Lemma strings_rt l :
  readStringArray (jmaybe jstrs (readStringArray (jnull jstrs l))) = l.
Proof.
  destruct l as [l|]; [|done]. cbn -[only_strings]. rewrite only_strings_jstrs. cbn -[only_strings].
  by rewrite only_strings_jstrs.
Qed.

Lemma wechat_rt2 w :
  wechat_ok w → parseWechatConfig (jmaybe wechat_json (parseWechatConfig (jnull wechat_json w))) = w.
Proof.
  destruct w as [w|]; [|done]. cbn [wechat_ok jnull from_option]. intros E. rewrite E.
  cbn [jmaybe from_option]. exact E.
Qed.

Lemma retirement_rt g :
  from_option is_receipt_generation true g = true →
  (if isValidStationExpressReceiptGeneration (jopt g) then readString (jopt g) else None) = g
  ∧ (if isValidStationExpressReceiptGeneration (jmaybe JStr g) then g else None) = g.
Proof. destruct g; [|done]. cbn. intros E. by rewrite E. Qed.

Lemma checkpoint_rt c :
  url_origin_law parseURL →
  from_option (λ c, ∃ o a t, parseSchema parseURL o a t = Some c) True c →
  parseStoredCheckpoint (jnull serializeCheckpoint c) = c.
Proof.
  intros Hurl. destruct c as [c|]; [|done]. intros (o & a & t & E).
  unfold parseStoredCheckpoint. cbn [jnull from_option]. by rewrite (schema_rt _ Hurl _ _ _ _ E).
Qed.

Lemma webSearch_choice_ok c :
  isValidNullableWebSearchChoice (jnull webSearchConfig_json c) = true.
Proof. by destruct c as [[[]]|]. Qed.

Lemma resource_choice_ok p : isValidNullableResourceChoice (jnull profile_json p) = true.
Proof. by destruct p as [[]|]. Qed.

Lemma webSearch_rt2 c :
  normalizeWebSearchConfig (jmaybe (jnull webSearchConfig_json)
    (Some (parseWebSearchConfig (jnull webSearchConfig_json c)))) = c.
Proof. by destruct c as [[[]]|]. Qed.

Lemma flag_rt (b v : bool) : (b = true → v = true) → b && true && v = b.
Proof. destruct b; [|done]. intros H1. by rewrite (H1 eq_refl). Qed.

-- -- --

• _What you need to do_: A single number is the whole answer: the tally of lines in the entries that hold "Hurl".

• _Task solution_: 2